▶ [INSTRUCTIONS TO FOLLOW] Below are entries; copy exactly the lines from the one with "ctx_flush_reply : nat -> option error" through the one with "(ctx, Some e)", both included, and leave out the rest.

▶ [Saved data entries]
(** The limit readMetaFrame puts on a fragment, twice the octets that remain
    of the header list, is computed in uint32 and wraps: with MaxHeaderListSize
    2^31 the limit is 0, and every HEADERS frame, however small, makes ReadFrame
    fail with a connection error. *)
Theorem readMetaFrame_limit_wraps fuel fr fr1 a hdec :
  framer_ok fr -> MaxHeaderListSize fr = 2 ^ 31 -> AllowIllegalReads fr = false ->
  ReadMetaHeaders fr = Some hdec -> readFrame1 fr = (fr1, Ok a) ->
  Type_ (header_at (fr_heap fr1) a) = FrameHeaders ->
  exists fr', ReadFrame (S (S fuel)) fr = Ret (fr', Err (ConnectionError ErrCodeProtocol)).
Proof.
  intros Hok Hmax Hal Hd E Ht. destruct (readFrame1_Ok _ _ _ Hok E) as [f Hf].
  destruct (read_config _ _ _ _ Hf) as (_ & Hal1 & _ & Hmax1).
  pose proof (read_at _ _ _ _ Hf) as Hat. unfold header_at in Ht. rewrite Hat in Ht. simpl in Ht.
  destruct (frame_read_pending _ _ _ _ Hf Hal (or_introl Ht)) as (Hv & Hk & Hty & _).
  pose proof (read_wf _ _ _ _ Hf) as Hwf.
  cbn [ReadFrame metaLoop]. unfold header_at.
  rewrite E, (read_decoder _ _ _ _ Hf), Hd, Hal1, Hal, Hat. simpl from_option. rewrite Ht.
  simpl (FrameHeaders =? FrameHeaders). cbn iota. cbn [deref outcome_bind].
  rewrite Ht in Hty. destruct f; try done. simpl in *. unfold checkValid. rewrite Hv.
  cbn [outcome_bind remainSize]. unfold maxHeaderListSize. rewrite Hmax1, Hmax.
  replace (u32 (2 * (if 2 ^ 31 =? 0 then Z.shiftl 16 20 else 2 ^ 31))) with 0 by reflexivity.
  destruct (len headerFragBuf >? 0) eqn:Hl; [by eexists|]. breflect. lia.
Qed.

End Read.

(** ** Sample connections *)

(** A header list in a HEADERS frame and a CONTINUATION frame, then a PING. *)
Definition sample_headers : bytes :=
  frame_bytes FrameHeaders 1 3
    (lit_block [mkField (str ":method") (str "GET"); mkField (str ":path") (str "/")]) ++
  frame_bytes FrameContinuation 4 3
    (lit_block [mkField (str "accept") (str "text/html")]).

Definition sample_data : bytes :=
  sample_headers ++ frame_bytes FramePing 0 0 [1; 2; 3; 4; 5; 6; 7; 8].

Definition sample_framer (data : bytes) : Framer :=
  NewFramer sample_writer (sample_reader data).

(** The same, assembling header lists of at most [max] octets. *)
Definition sample_meta_framer (max : Z) (data : bytes) : Framer :=
  let fr := sample_framer data in
  mkFramer (fr_r fr) (lastFrame fr) (errDetail fr) (lastHeaderStream fr) (maxReadSize fr) (fr_w fr)
    (wbuf fr) (AllowIllegalWrites fr) (AllowIllegalReads fr) (Some tt) max
    (frameCache fr) (fr_heap fr).
(* ===== verification/H2Write.v ===== *)
(** * HTTP/2: frame writers

    [web/protocol/http2/write.go]: the writers the scheduler runs, the splitting
    of a header block into HEADERS and CONTINUATION frames, and the encoding of
    response headers.  The HPACK encoder is the operation of the class
    [HPACKEnc]; the context a writer runs in is the record [writeContext]. *)

From S2P Require Import Prelude Bytes H2Base H2Frame H2Sample H2Codec.

(** hpack.Encoder: [WriteField] appends the encoding of a field to the buffer of
    the encoder, of which the source ignores the error. *)
Class HPACKEnc := {
  Encoder : Type;
  WriteField : Encoder -> HeaderField -> Encoder * bytes
}.

(** ** Response headers *)

(** The part of protocol.ResponseHeader encodeHeaders reads; the trailer is its
    list of keys and values. *)
Record ResponseHeader := mkResponseHeader {
  rh_server : bytes;
  rh_contentEncoding : bytes;
  rh_trailer : list (bytes * bytes);
  rh_cookies : list (bytes * bytes);
  rh_h : list (bytes * bytes)
}.

(** bytesconv.LowercaseBytes. *)
Definition LowercaseBytes (b : bytes) : bytes :=
  map (fun c => if between 65 c 90 then c + 32 else c) b.

(** Trailer.GetBytes: the keys, separated by a comma and a space. *)
Fixpoint Trailer_GetBytes (t : list (bytes * bytes)) : bytes :=
  match t with
  | [] => []
  | [(k, _)] => k
  | (k, _) :: t => k ++ str ", " ++ Trailer_GetBytes t
  end.

(** The fields "Per 8.1.2.2 Connection-Specific Header Fields". *)
Definition connection_specific (k : bytes) : bool :=
  bytes_eqb k (str "connection") || bytes_eqb k (str "proxy-connection")
  || bytes_eqb k (str "transfer-encoding") || bytes_eqb k (str "upgrade")
  || bytes_eqb k (str "keep-alive").

Section Write.
Context `{HPACK, HTTPGuts, HPACKEnc}.

(** The loops of encodeHeaders: the fields handed to encKV, in order. *)
Fixpoint encodeKVs (isTrailer : bool) (kvs : list (bytes * bytes)) : list HeaderField :=
  match kvs with
  | [] => []
  | (key, value) :: rest =>
      let k := LowercaseBytes key in
      if negb (validWireHeaderFieldName IsTokenRune k) then encodeKVs isTrailer rest
      else if negb isTrailer && connection_specific k then encodeKVs isTrailer rest
      else mkField k value :: encodeKVs isTrailer rest
  end.

(** encodeHeaders; a nil header is dereferenced. *)
Definition encodeHeaders (h : option ResponseHeader) (isTrailer : bool) :
    outcome (list HeaderField) :=
  run h <- deref h;
  Ret (if isTrailer then encodeKVs true (rh_trailer h)
       else
         (if len (rh_server h) >? 0 then [mkField (str "server") (rh_server h)] else []) ++
         (if len (rh_contentEncoding h) >? 0
          then [mkField (str "content-encoding") (rh_contentEncoding h)] else []) ++
         (match rh_trailer h with
          | [] => []
          | t => [mkField (str "trailer") (Trailer_GetBytes t)]
          end) ++
         map (fun kv => mkField (str "set-cookie") (snd kv)) (rh_cookies h) ++
         encodeKVs false (rh_h h)).

(** encKV over a list of fields: the encoder and the contents of its buffer. *)
Fixpoint encKVs (enc : Encoder) (fs : list HeaderField) : Encoder * bytes :=
  match fs with
  | [] => (enc, [])
  | hf :: rest =>
      let '(enc, b) := WriteField enc hf in
      let '(enc, bs) := encKVs enc rest in
      (enc, b ++ bs)
  end.

(** ** Contexts *)

(** What a writer sees of the connection: the framer, the encoder, and the
    replies of Flush to the calls made so far. *)
Record writeContext := mkCtx {
  ctx_framer : Framer;
  ctx_enc : Encoder;
  ctx_flushes : nat;
  ctx_flush_reply : nat -> option error
}.

Definition ctx_set_framer (ctx : writeContext) (f : Framer) : writeContext :=
  mkCtx f (ctx_enc ctx) (ctx_flushes ctx) (ctx_flush_reply ctx).
Definition ctx_set_enc (ctx : writeContext) (e : Encoder) : writeContext :=
  mkCtx (ctx_framer ctx) e (ctx_flushes ctx) (ctx_flush_reply ctx).

Definition Flush (ctx : writeContext) : writeContext * option error :=
  (mkCtx (ctx_framer ctx) (ctx_enc ctx) (S (ctx_flushes ctx)) (ctx_flush_reply ctx),
   ctx_flush_reply ctx (ctx_flushes ctx)).

(** [ctx.Framer().WriteX(...)]. *)
Definition on_framer (ctx : writeContext) (w : Framer -> Framer * option error) :
    writeContext * option error :=
  let '(f, e) := w (ctx_framer ctx) in (ctx_set_framer ctx f, e).

(** ** Splitting a header block *)

Definition splitFrameSize : Z := 16384.

(** splitHeaderBlock with [fn] run for each fragment; every iteration removes at
    least one octet, so the length of the block is enough fuel. *)
Fixpoint split_loop (fuel : nat) (ctx : writeContext) (headerBlock : bytes)
    (fn : writeContext -> bytes -> bool -> bool -> writeContext * option error)
    (first : bool) : outcome (writeContext * option error) :=
  match fuel with
  | O => OutOfFuel
  | S fuel =>
      if len headerBlock >? 0 then
        let frag := if len headerBlock >? splitFrameSize
                    then ztake splitFrameSize headerBlock else headerBlock in
        let headerBlock := zdrop (len frag) headerBlock in
        let '(ctx, err) := fn ctx frag first (len headerBlock =? 0) in
        match err with
        | Some e => Ret (ctx, Some e)
        | None => split_loop fuel ctx headerBlock fn false
        end
      else Ret (ctx, None)
  end.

▶ [ANSWER BOX]
  ctx_flush_reply : nat -> option error
}.

Definition ctx_set_framer (ctx : writeContext) (f : Framer) : writeContext :=
  mkCtx f (ctx_enc ctx) (ctx_flushes ctx) (ctx_flush_reply ctx).
Definition ctx_set_enc (ctx : writeContext) (e : Encoder) : writeContext :=
  mkCtx (ctx_framer ctx) e (ctx_flushes ctx) (ctx_flush_reply ctx).

Definition Flush (ctx : writeContext) : writeContext * option error :=
  (mkCtx (ctx_framer ctx) (ctx_enc ctx) (S (ctx_flushes ctx)) (ctx_flush_reply ctx),
   ctx_flush_reply ctx (ctx_flushes ctx)).

(** [ctx.Framer().WriteX(...)]. *)
Definition on_framer (ctx : writeContext) (w : Framer -> Framer * option error) :
    writeContext * option error :=
  let '(f, e) := w (ctx_framer ctx) in (ctx_set_framer ctx f, e).

(** ** Splitting a header block *)

Definition splitFrameSize : Z := 16384.

(** splitHeaderBlock with [fn] run for each fragment; every iteration removes at
    least one octet, so the length of the block is enough fuel. *)
Fixpoint split_loop (fuel : nat) (ctx : writeContext) (headerBlock : bytes)
    (fn : writeContext -> bytes -> bool -> bool -> writeContext * option error)
    (first : bool) : outcome (writeContext * option error) :=
  match fuel with
  | O => OutOfFuel
  | S fuel =>
      if len headerBlock >? 0 then
        let frag := if len headerBlock >? splitFrameSize
                    then ztake splitFrameSize headerBlock else headerBlock in
        let headerBlock := zdrop (len frag) headerBlock in
        let '(ctx, err) := fn ctx frag first (len headerBlock =? 0) in
        match err with
        | Some e => Ret (ctx, Some e)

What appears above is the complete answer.